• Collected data
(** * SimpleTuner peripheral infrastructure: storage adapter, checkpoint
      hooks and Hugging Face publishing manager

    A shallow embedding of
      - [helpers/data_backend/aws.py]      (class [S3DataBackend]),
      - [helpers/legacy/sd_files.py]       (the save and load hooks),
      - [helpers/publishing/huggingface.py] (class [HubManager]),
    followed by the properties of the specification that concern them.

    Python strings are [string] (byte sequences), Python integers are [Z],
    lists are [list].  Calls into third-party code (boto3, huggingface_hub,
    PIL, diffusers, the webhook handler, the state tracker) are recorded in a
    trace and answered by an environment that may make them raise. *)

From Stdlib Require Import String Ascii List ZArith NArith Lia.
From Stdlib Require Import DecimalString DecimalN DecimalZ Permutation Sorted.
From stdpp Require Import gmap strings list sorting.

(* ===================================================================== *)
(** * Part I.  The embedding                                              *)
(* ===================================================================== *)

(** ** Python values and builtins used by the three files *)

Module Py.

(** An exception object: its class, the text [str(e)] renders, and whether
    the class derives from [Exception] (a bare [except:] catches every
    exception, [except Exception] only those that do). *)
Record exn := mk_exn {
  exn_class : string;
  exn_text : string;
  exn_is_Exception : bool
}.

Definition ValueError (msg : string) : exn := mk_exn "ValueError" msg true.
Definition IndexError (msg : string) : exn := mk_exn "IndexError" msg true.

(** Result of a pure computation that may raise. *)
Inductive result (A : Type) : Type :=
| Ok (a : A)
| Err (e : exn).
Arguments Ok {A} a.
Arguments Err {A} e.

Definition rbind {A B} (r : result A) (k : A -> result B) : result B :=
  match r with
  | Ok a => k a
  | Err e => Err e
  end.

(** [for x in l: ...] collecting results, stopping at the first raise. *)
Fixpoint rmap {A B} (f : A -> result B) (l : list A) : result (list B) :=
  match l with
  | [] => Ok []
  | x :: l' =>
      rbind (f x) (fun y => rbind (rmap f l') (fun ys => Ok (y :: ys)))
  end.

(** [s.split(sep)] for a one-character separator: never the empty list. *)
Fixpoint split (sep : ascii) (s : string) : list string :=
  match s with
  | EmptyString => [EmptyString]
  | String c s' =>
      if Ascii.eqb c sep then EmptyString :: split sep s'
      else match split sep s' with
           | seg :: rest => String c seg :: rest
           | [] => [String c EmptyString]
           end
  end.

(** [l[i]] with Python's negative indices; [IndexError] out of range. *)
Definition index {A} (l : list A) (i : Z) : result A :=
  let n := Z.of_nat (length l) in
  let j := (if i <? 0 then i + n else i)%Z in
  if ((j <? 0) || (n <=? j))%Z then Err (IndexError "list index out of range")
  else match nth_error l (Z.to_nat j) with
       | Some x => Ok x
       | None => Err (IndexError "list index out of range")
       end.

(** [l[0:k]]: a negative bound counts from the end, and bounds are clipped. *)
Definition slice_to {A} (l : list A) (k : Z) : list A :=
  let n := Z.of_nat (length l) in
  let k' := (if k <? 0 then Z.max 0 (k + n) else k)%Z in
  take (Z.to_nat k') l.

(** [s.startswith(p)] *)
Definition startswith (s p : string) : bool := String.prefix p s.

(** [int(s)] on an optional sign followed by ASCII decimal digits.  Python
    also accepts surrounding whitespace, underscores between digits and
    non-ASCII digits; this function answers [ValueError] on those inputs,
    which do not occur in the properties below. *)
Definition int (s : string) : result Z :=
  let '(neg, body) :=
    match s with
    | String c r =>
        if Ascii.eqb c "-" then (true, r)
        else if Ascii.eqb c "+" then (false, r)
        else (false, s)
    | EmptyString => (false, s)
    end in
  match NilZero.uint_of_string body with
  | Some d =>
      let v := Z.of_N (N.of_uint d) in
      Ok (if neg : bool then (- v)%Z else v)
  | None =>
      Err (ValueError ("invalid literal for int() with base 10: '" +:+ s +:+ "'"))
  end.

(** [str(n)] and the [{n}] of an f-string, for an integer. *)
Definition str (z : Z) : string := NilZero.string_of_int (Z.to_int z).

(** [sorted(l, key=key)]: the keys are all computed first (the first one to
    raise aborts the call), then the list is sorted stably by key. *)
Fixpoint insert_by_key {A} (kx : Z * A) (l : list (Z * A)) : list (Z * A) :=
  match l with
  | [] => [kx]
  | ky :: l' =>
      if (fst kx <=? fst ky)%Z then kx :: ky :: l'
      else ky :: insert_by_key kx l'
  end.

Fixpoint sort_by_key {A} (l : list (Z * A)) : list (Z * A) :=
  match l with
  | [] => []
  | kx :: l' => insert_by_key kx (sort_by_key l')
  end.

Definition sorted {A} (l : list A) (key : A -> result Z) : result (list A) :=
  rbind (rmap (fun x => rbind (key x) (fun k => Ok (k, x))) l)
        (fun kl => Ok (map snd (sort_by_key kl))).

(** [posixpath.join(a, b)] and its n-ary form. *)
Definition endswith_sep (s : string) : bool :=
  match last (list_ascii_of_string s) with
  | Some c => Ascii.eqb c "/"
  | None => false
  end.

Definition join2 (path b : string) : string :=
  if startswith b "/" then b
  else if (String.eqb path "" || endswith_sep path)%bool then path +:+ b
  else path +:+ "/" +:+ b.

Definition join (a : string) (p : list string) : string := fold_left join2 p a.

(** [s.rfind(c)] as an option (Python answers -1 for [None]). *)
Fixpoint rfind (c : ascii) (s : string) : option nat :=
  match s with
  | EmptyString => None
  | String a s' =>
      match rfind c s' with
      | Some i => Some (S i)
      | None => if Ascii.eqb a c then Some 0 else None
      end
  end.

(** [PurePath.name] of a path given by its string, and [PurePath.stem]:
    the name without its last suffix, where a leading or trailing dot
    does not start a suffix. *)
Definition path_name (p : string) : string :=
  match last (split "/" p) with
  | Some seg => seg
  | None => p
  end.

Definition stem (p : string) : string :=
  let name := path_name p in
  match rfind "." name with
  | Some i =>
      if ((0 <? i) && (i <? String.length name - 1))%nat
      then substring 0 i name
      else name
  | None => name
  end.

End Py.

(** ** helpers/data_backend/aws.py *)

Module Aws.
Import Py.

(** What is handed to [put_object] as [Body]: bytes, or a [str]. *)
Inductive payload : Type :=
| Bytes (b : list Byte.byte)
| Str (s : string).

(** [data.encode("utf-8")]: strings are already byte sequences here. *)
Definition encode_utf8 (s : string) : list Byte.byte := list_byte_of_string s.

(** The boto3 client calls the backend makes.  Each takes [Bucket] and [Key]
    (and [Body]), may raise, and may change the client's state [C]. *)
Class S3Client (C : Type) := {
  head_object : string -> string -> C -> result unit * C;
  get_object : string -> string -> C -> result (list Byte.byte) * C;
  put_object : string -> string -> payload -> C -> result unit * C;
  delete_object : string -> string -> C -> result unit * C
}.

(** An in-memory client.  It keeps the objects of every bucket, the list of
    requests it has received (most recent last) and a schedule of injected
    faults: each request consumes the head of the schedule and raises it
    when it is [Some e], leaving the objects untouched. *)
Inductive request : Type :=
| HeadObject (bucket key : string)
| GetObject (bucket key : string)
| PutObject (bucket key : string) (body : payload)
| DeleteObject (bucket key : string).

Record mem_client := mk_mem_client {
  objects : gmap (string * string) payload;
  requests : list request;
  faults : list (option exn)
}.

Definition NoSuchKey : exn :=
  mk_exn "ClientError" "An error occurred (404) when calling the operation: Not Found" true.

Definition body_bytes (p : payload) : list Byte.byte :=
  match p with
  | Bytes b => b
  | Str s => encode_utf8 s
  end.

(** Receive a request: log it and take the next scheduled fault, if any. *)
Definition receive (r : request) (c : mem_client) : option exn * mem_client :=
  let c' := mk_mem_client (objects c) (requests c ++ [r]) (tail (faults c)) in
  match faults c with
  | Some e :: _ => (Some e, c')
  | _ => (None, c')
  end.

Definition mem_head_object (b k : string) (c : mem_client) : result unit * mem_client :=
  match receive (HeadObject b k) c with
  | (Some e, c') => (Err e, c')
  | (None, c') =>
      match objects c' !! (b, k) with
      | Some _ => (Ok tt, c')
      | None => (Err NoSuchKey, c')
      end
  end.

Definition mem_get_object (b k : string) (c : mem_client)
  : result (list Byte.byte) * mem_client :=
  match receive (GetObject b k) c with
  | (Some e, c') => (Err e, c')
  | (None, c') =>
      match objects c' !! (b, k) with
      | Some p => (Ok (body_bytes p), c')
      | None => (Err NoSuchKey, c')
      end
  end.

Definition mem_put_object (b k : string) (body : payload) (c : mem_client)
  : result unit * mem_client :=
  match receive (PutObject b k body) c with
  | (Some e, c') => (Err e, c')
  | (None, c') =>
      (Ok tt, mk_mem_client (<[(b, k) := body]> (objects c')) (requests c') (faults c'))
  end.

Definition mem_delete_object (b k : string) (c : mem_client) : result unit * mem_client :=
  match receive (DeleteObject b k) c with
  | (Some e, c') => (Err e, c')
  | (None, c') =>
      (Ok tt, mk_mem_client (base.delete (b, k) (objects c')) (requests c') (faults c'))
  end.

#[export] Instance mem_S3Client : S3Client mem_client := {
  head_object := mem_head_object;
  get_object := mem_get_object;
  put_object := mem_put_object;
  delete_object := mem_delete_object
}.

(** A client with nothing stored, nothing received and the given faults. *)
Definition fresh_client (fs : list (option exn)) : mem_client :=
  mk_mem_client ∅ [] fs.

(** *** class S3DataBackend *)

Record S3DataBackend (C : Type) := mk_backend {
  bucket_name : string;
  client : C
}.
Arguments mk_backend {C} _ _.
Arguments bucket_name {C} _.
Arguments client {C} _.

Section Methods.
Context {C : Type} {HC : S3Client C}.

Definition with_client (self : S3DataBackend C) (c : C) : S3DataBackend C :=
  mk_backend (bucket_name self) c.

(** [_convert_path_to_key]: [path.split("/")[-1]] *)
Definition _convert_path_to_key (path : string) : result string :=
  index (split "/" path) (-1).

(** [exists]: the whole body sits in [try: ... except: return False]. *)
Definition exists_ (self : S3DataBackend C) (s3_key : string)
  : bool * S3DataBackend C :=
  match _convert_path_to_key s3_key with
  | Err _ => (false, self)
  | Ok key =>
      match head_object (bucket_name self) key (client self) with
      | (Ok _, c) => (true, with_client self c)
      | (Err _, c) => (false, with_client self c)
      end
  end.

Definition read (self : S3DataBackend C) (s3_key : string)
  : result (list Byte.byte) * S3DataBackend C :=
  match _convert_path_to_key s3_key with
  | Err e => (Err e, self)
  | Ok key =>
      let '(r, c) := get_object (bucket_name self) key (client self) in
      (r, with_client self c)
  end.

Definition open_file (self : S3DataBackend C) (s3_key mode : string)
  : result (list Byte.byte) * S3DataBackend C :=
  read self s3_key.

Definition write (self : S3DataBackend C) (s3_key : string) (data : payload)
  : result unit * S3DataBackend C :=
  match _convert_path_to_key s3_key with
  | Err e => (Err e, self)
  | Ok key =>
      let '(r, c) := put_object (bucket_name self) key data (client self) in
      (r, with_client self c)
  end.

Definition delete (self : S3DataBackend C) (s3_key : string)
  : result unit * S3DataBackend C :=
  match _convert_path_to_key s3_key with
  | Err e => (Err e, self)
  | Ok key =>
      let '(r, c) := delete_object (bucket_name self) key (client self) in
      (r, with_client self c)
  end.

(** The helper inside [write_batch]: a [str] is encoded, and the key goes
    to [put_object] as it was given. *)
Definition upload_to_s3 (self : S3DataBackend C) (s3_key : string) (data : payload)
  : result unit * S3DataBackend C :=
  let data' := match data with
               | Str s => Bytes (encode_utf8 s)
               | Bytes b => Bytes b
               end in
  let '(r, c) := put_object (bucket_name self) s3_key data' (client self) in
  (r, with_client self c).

• AIM OF THE EXERCISE
Verbatim output is expected for the lines from the start of the data to the line in which "From stdpp Require" appears, both included.

• ANSWER TO THIS TASK
(** * SimpleTuner peripheral infrastructure: storage adapter, checkpoint
      hooks and Hugging Face publishing manager

    A shallow embedding of
      - [helpers/data_backend/aws.py]      (class [S3DataBackend]),
      - [helpers/legacy/sd_files.py]       (the save and load hooks),
      - [helpers/publishing/huggingface.py] (class [HubManager]),
    followed by the properties of the specification that concern them.

    Python strings are [string] (byte sequences), Python integers are [Z],
    lists are [list].  Calls into third-party code (boto3, huggingface_hub,
    PIL, diffusers, the webhook handler, the state tracker) are recorded in a
    trace and answered by an environment that may make them raise. *)

From Stdlib Require Import String Ascii List ZArith NArith Lia.
From Stdlib Require Import DecimalString DecimalN DecimalZ Permutation Sorted.
From stdpp Require Import gmap strings list sorting.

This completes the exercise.